Thorac Cardiovasc Surg 2018; 66(S 01): S1-S110
DOI: 10.1055/s-0038-1627984
Oral Presentations
Monday, February 19, 2018
DGTHG: Valvular Heart Disease - Endocarditis II
Georg Thieme Verlag KG Stuttgart · New York

Rapid Deployment Valve in Endocarditis Patients

I. Halbroth
1   Herz-Thorax- und Gefäßchirurgie, Universitätsmedizin Mainz, Mainz, Germany
,
A. L. Emrich
1   Herz-Thorax- und Gefäßchirurgie, Universitätsmedizin Mainz, Mainz, Germany
,
K. Buschmann
1   Herz-Thorax- und Gefäßchirurgie, Universitätsmedizin Mainz, Mainz, Germany
,
A. Beiras-Fernandez
1   Herz-Thorax- und Gefäßchirurgie, Universitätsmedizin Mainz, Mainz, Germany
,
C. F. Vahl
1   Herz-Thorax- und Gefäßchirurgie, Universitätsmedizin Mainz, Mainz, Germany
› Author Affiliations
Further Information

Publication History

Publication Date:
22 January 2018 (online)

Objective: Using rapid deployment valves (RDV) mean cross-clamp, cardiopulmonary bypass and surgical times are shorter in comparison to conventional procedures with acceptable long-term safety and excellent hemodynamic performances at the same time. RDV lead to less early complications as prolonged ventilation, renal replacement therapy, etc. Especially in high risk patients, as endocarditis patients, this seems to be an advantage. RVD systems have already been used successfully for re-operation to treat failed stentless bioprosthetic valves. At the moment there is no consensus on which is the optimal prosthesis to implant in endocarditis patients. So we used RDVs in native and re- AV endocarditis patients calculating all this arguments, though an international expert consensus defined a contraindication for annular abscess or destruction due to infective endocarditis.

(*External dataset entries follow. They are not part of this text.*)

(* ===== verification/GattServer.v ===== *)
(** The GATT server ([shared/gatt-server.c]): the handlers of the ATT requests, the
    reads and writes they wait for, long writes, notifications and indications.

    The server works on the database of [GattDb] through the operations of
    [GattAttr].  A read or write that the database passes on to the client is
    pending there under the number of its timer; [g_waiting] holds, under the same
    number, what the server goes on with when the answer comes (the callback and
    its user data).  Requests come from the transport with the number of a
    channel; what is sent is put into [g_out]. *)
From S2P Require Import Prelude Uuid Att GattDb GattAttr.

(** ** Constants *)

Definition BT_ATT_PERM_WRITE : Z := 0x02.
Definition BT_ATT_PERM_READ_ENCRYPT : Z := 0x04.
Definition BT_ATT_PERM_WRITE_ENCRYPT : Z := 0x08.
Definition BT_ATT_PERM_ENCRYPT : Z := Z.lor BT_ATT_PERM_READ_ENCRYPT BT_ATT_PERM_WRITE_ENCRYPT.
Definition BT_ATT_PERM_READ_AUTHEN : Z := 0x10.
Definition BT_ATT_PERM_WRITE_AUTHEN : Z := 0x20.
Definition BT_ATT_PERM_AUTHEN : Z := Z.lor BT_ATT_PERM_READ_AUTHEN BT_ATT_PERM_WRITE_AUTHEN.
Definition BT_ATT_PERM_READ_SECURE : Z := 0x0100.
Definition BT_ATT_PERM_WRITE_SECURE : Z := 0x0200.
Definition BT_ATT_PERM_SECURE : Z := Z.lor BT_ATT_PERM_READ_SECURE BT_ATT_PERM_WRITE_SECURE.

Definition BT_ATT_ERROR_READ_NOT_PERMITTED : Z := 0x02.
Definition BT_ATT_ERROR_WRITE_NOT_PERMITTED : Z := 0x03.
Definition BT_ATT_ERROR_INVALID_PDU : Z := 0x04.
Definition BT_ATT_ERROR_PREPARE_QUEUE_FULL : Z := 0x09.
Definition BT_ATT_ERROR_ATTRIBUTE_NOT_FOUND : Z := 0x0A.
Definition BT_ATT_ERROR_INSUFFICIENT_ENCRYPTION_KEY_SIZE : Z := 0x0C.
Definition BT_ATT_ERROR_UNSUPPORTED_GROUP_TYPE : Z := 0x10.

Definition DEFAULT_MAX_PREP_QUEUE_LEN : Z := 30.

(** The masks the handlers pass to [check_permissions]. *)
Definition READ_MASK : Z := Z.lor (Z.lor BT_ATT_PERM_READ BT_ATT_PERM_READ_AUTHEN) BT_ATT_PERM_READ_ENCRYPT.
Definition WRITE_MASK : Z := Z.lor (Z.lor BT_ATT_PERM_WRITE BT_ATT_PERM_WRITE_AUTHEN) BT_ATT_PERM_WRITE_ENCRYPT.

(** ** Data *)

Record prep_write_data := mkPrep {
  pw_value : list Z;
  pw_handle : Z;
  pw_offset : Z;
  pw_length : Z;
  reliable_supported : bool
}.

Record nfy_mult_data := mkNfy {
  nm_pdu : list Z;                       (* the buffer, of [nm_len] bytes *)
  nm_offset : Z;
  nm_len : Z
}.

(** [async_read_op] of a Read By Type request. *)
Record read_by_type_op := mkByType {
  rt_chan : Z;
  rt_opcode : Z;
  rt_done : bool;
  rt_pdu : list Z;                       (* the buffer *)
  rt_pdu_len : Z;
  rt_value_len : Z
}.

Record read_mult_data := mkMult {
  rm_chan : Z;
  rm_opcode : Z;
  rm_rsp_data : list Z;
  rm_length : Z;
  rm_mtu : Z
}.

(** The callbacks a pending read or write can have, with their user data: for
    [KByType] the attributes still to be read, for [KMult] the handles still to
    be read.  [KOrphan] is an operation whose server pointer was cleared. *)
Inductive continuation :=
| KByType (op : read_by_type_op) (db_data : list aptr)
| KRead (chan opcode : Z)
| KMult (data : read_mult_data) (handles : list Z)
| KWrite (chan opcode : Z)
| KPrep (chan : Z) (pdu : list Z)
| KExec (chan : Z)
| KStack                                 (* an iovec on a stack that is gone *)
| KExtProp                               (* a uint16_t on a stack that is gone *)
| KOrphan.

(** What goes to the transport; [Refused] is a response the transport does not send. *)
Inductive att_out :=
| Rsp (chan opcode : Z) (pdu : list Z)
| Refused (chan opcode : Z)
| ErrorRsp (chan opcode handle ecode : Z)
| Send (opcode : Z) (pdu : list Z).

(** [g_att_mtu] is what [bt_att_get_mtu] returns; [g_security] and [g_enc_size]
    are what [bt_att_get_security] returns.  [g_calls] lists the calls made to
    the read and write functions of the client. *)
Record server := mkServer {
  g_db : gatt_db;
  g_timers : gset Z;
  g_next_timer : Z;
  g_mtu : Z;
  g_att_mtu : Z;
  g_security : Z;
  g_enc_size : Z;
  g_min_enc_size : Z;
  g_prep_queue : list prep_write_data;
  g_max_prep_queue_len : Z;
  g_pending_read_op : bool;
  g_pending_write_op : bool;
  g_nfy_mult : option nfy_mult_data;
  g_authorize : option Z;
  g_ref_count : Z;
  g_waiting : gmap Z continuation;
  g_alive : bool;
  g_calls : list (aptr * attr_event);
  g_out : list att_out
}.

Definition set_g_db (x : gatt_db) (s : server) : server :=
    mkServer x (g_timers s) (g_next_timer s) (g_mtu s) (g_att_mtu s) (g_security s) (g_enc_size s)
    (g_min_enc_size s) (g_prep_queue s) (g_max_prep_queue_len s) (g_pending_read_op s) (g_pending_write_op s)
    (g_nfy_mult s) (g_authorize s) (g_ref_count s) (g_waiting s) (g_alive s) (g_calls s) (g_out s).
Definition set_g_timers (x : gset Z) (s : server) : server :=
    mkServer (g_db s) x (g_next_timer s) (g_mtu s) (g_att_mtu s) (g_security s) (g_enc_size s) (g_min_enc_size
    s) (g_prep_queue s) (g_max_prep_queue_len s) (g_pending_read_op s) (g_pending_write_op s) (g_nfy_mult s)
    (g_authorize s) (g_ref_count s) (g_waiting s) (g_alive s) (g_calls s) (g_out s).
Definition set_g_next_timer (x : Z) (s : server) : server :=
    mkServer (g_db s) (g_timers s) x (g_mtu s) (g_att_mtu s) (g_security s) (g_enc_size s) (g_min_enc_size s)
    (g_prep_queue s) (g_max_prep_queue_len s) (g_pending_read_op s) (g_pending_write_op s) (g_nfy_mult s)
    (g_authorize s) (g_ref_count s) (g_waiting s) (g_alive s) (g_calls s) (g_out s).
Definition set_g_mtu (x : Z) (s : server) : server :=
    mkServer (g_db s) (g_timers s) (g_next_timer s) x (g_att_mtu s) (g_security s) (g_enc_size s)
    (g_min_enc_size s) (g_prep_queue s) (g_max_prep_queue_len s) (g_pending_read_op s) (g_pending_write_op s)
    (g_nfy_mult s) (g_authorize s) (g_ref_count s) (g_waiting s) (g_alive s) (g_calls s) (g_out s).
Definition set_g_att_mtu (x : Z) (s : server) : server :=
    mkServer (g_db s) (g_timers s) (g_next_timer s) (g_mtu s) x (g_security s) (g_enc_size s) (g_min_enc_size s)
    (g_prep_queue s) (g_max_prep_queue_len s) (g_pending_read_op s) (g_pending_write_op s) (g_nfy_mult s)
    (g_authorize s) (g_ref_count s) (g_waiting s) (g_alive s) (g_calls s) (g_out s).
Definition set_g_security (x : Z) (s : server) : server :=
    mkServer (g_db s) (g_timers s) (g_next_timer s) (g_mtu s) (g_att_mtu s) x (g_enc_size s) (g_min_enc_size s)
    (g_prep_queue s) (g_max_prep_queue_len s) (g_pending_read_op s) (g_pending_write_op s) (g_nfy_mult s)
    (g_authorize s) (g_ref_count s) (g_waiting s) (g_alive s) (g_calls s) (g_out s).
Definition set_g_enc_size (x : Z) (s : server) : server :=
    mkServer (g_db s) (g_timers s) (g_next_timer s) (g_mtu s) (g_att_mtu s) (g_security s) x (g_min_enc_size s)
    (g_prep_queue s) (g_max_prep_queue_len s) (g_pending_read_op s) (g_pending_write_op s) (g_nfy_mult s)
    (g_authorize s) (g_ref_count s) (g_waiting s) (g_alive s) (g_calls s) (g_out s).
Definition set_g_min_enc_size (x : Z) (s : server) : server :=
    mkServer (g_db s) (g_timers s) (g_next_timer s) (g_mtu s) (g_att_mtu s) (g_security s) (g_enc_size s) x
    (g_prep_queue s) (g_max_prep_queue_len s) (g_pending_read_op s) (g_pending_write_op s) (g_nfy_mult s)
    (g_authorize s) (g_ref_count s) (g_waiting s) (g_alive s) (g_calls s) (g_out s).
Definition set_g_prep_queue (x : list prep_write_data) (s : server) : server :=
    mkServer (g_db s) (g_timers s) (g_next_timer s) (g_mtu s) (g_att_mtu s) (g_security s) (g_enc_size s)
    (g_min_enc_size s) x (g_max_prep_queue_len s) (g_pending_read_op s) (g_pending_write_op s) (g_nfy_mult s)
    (g_authorize s) (g_ref_count s) (g_waiting s) (g_alive s) (g_calls s) (g_out s).
Definition set_g_max_prep_queue_len (x : Z) (s : server) : server :=
    mkServer (g_db s) (g_timers s) (g_next_timer s) (g_mtu s) (g_att_mtu s) (g_security s) (g_enc_size s)
    (g_min_enc_size s) (g_prep_queue s) x (g_pending_read_op s) (g_pending_write_op s) (g_nfy_mult s)
    (g_authorize s) (g_ref_count s) (g_waiting s) (g_alive s) (g_calls s) (g_out s).
Definition set_g_pending_read_op (x : bool) (s : server) : server :=
    mkServer (g_db s) (g_timers s) (g_next_timer s) (g_mtu s) (g_att_mtu s) (g_security s) (g_enc_size s)
    (g_min_enc_size s) (g_prep_queue s) (g_max_prep_queue_len s) x (g_pending_write_op s) (g_nfy_mult s)
    (g_authorize s) (g_ref_count s) (g_waiting s) (g_alive s) (g_calls s) (g_out s).
Definition set_g_pending_write_op (x : bool) (s : server) : server :=
    mkServer (g_db s) (g_timers s) (g_next_timer s) (g_mtu s) (g_att_mtu s) (g_security s) (g_enc_size s)
    (g_min_enc_size s) (g_prep_queue s) (g_max_prep_queue_len s) (g_pending_read_op s) x (g_nfy_mult s)
    (g_authorize s) (g_ref_count s) (g_waiting s) (g_alive s) (g_calls s) (g_out s).
Definition set_g_nfy_mult (x : option nfy_mult_data) (s : server) : server :=
    mkServer (g_db s) (g_timers s) (g_next_timer s) (g_mtu s) (g_att_mtu s) (g_security s) (g_enc_size s)
    (g_min_enc_size s) (g_prep_queue s) (g_max_prep_queue_len s) (g_pending_read_op s) (g_pending_write_op s) x
    (g_authorize s) (g_ref_count s) (g_waiting s) (g_alive s) (g_calls s) (g_out s).
Definition set_g_authorize (x : option Z) (s : server) : server :=
    mkServer (g_db s) (g_timers s) (g_next_timer s) (g_mtu s) (g_att_mtu s) (g_security s) (g_enc_size s)
    (g_min_enc_size s) (g_prep_queue s) (g_max_prep_queue_len s) (g_pending_read_op s) (g_pending_write_op s)
    (g_nfy_mult s) x (g_ref_count s) (g_waiting s) (g_alive s) (g_calls s) (g_out s).
Definition set_g_ref_count (x : Z) (s : server) : server :=
    mkServer (g_db s) (g_timers s) (g_next_timer s) (g_mtu s) (g_att_mtu s) (g_security s) (g_enc_size s)
    (g_min_enc_size s) (g_prep_queue s) (g_max_prep_queue_len s) (g_pending_read_op s) (g_pending_write_op s)
    (g_nfy_mult s) (g_authorize s) x (g_waiting s) (g_alive s) (g_calls s) (g_out s).
Definition set_g_waiting (x : gmap Z continuation) (s : server) : server :=
    mkServer (g_db s) (g_timers s) (g_next_timer s) (g_mtu s) (g_att_mtu s) (g_security s) (g_enc_size s)
    (g_min_enc_size s) (g_prep_queue s) (g_max_prep_queue_len s) (g_pending_read_op s) (g_pending_write_op s)
    (g_nfy_mult s) (g_authorize s) (g_ref_count s) x (g_alive s) (g_calls s) (g_out s).
Definition set_g_alive (x : bool) (s : server) : server :=
    mkServer (g_db s) (g_timers s) (g_next_timer s) (g_mtu s) (g_att_mtu s) (g_security s) (g_enc_size s)
    (g_min_enc_size s) (g_prep_queue s) (g_max_prep_queue_len s) (g_pending_read_op s) (g_pending_write_op s)
    (g_nfy_mult s) (g_authorize s) (g_ref_count s) (g_waiting s) x (g_calls s) (g_out s).
Definition set_g_calls (x : list (aptr * attr_event)) (s : server) : server :=
    mkServer (g_db s) (g_timers s) (g_next_timer s) (g_mtu s) (g_att_mtu s) (g_security s) (g_enc_size s)
    (g_min_enc_size s) (g_prep_queue s) (g_max_prep_queue_len s) (g_pending_read_op s) (g_pending_write_op s)
    (g_nfy_mult s) (g_authorize s) (g_ref_count s) (g_waiting s) (g_alive s) x (g_out s).
Definition set_g_out (x : list att_out) (s : server) : server :=
    mkServer (g_db s) (g_timers s) (g_next_timer s) (g_mtu s) (g_att_mtu s) (g_security s) (g_enc_size s)
    (g_min_enc_size s) (g_prep_queue s) (g_max_prep_queue_len s) (g_pending_read_op s) (g_pending_write_op s)
    (g_nfy_mult s) (g_authorize s) (g_ref_count s) (g_waiting s) (g_alive s) (g_calls s) x.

Methods: 13 patients who received RDV (Edwards Intuity Elite, Edwards, USA) during 01/2016 and 08/2017 due to AV endocarditis were included. 8 patients with native valve endocarditis (NEG), 5 patients received reoperation (ROG) due to aortic valve prostheses endocarditis. A retrospective analyzation of intraoperative and early postoperative outcome was performed.

Results: Mean age at the baseline was 67 ± 5.5 years in NEG and 67 ± 9.5 years in ROG. Log. EuroSCORE was 73.27 ± 17.9% in ROG and 55.9 ± 27.5% in NEG. Intraoperative data showed: mean bypass time in NEG 78.38 ± 8.5 minutes/ROG 133.8 ± 35.3 minute, X-clamp time NEG 50.88 ± 4.5 minutes/POG 43.8 ± 11.3 minutes and valve size NEG 23 ± 0.8 mm/ ROG 21 ± 1 mm. 30-day follow up showed that 1 patient in ROG died after 6 weeks at ICU, 2 patients died in NEG (after 3 and 5 weeks at ICU). Mean time at ICU was 13 days in ROG and 6 days in NEG. Acute kidney decease occurred in 1 patient in ROG and 3 patients in NEG group. In both groups only 1 patient showed postoperative AV dysfunction.

Conclusion: It is a feasible method to implant RDVs in high risk endocarditis patients. Intraoperative and early postoperative outcomes show acceptable results. Especially in challenging re-operations as after AVR and endocarditis, RDV seems to be a good alternative which allows us to fix the prostheses quickly and easily in the left ventricular outflow tract by the frame stent. In soft inflammation tissue this can be a great help to reconstruct the left ventricular outflow tract. However further studies are needed.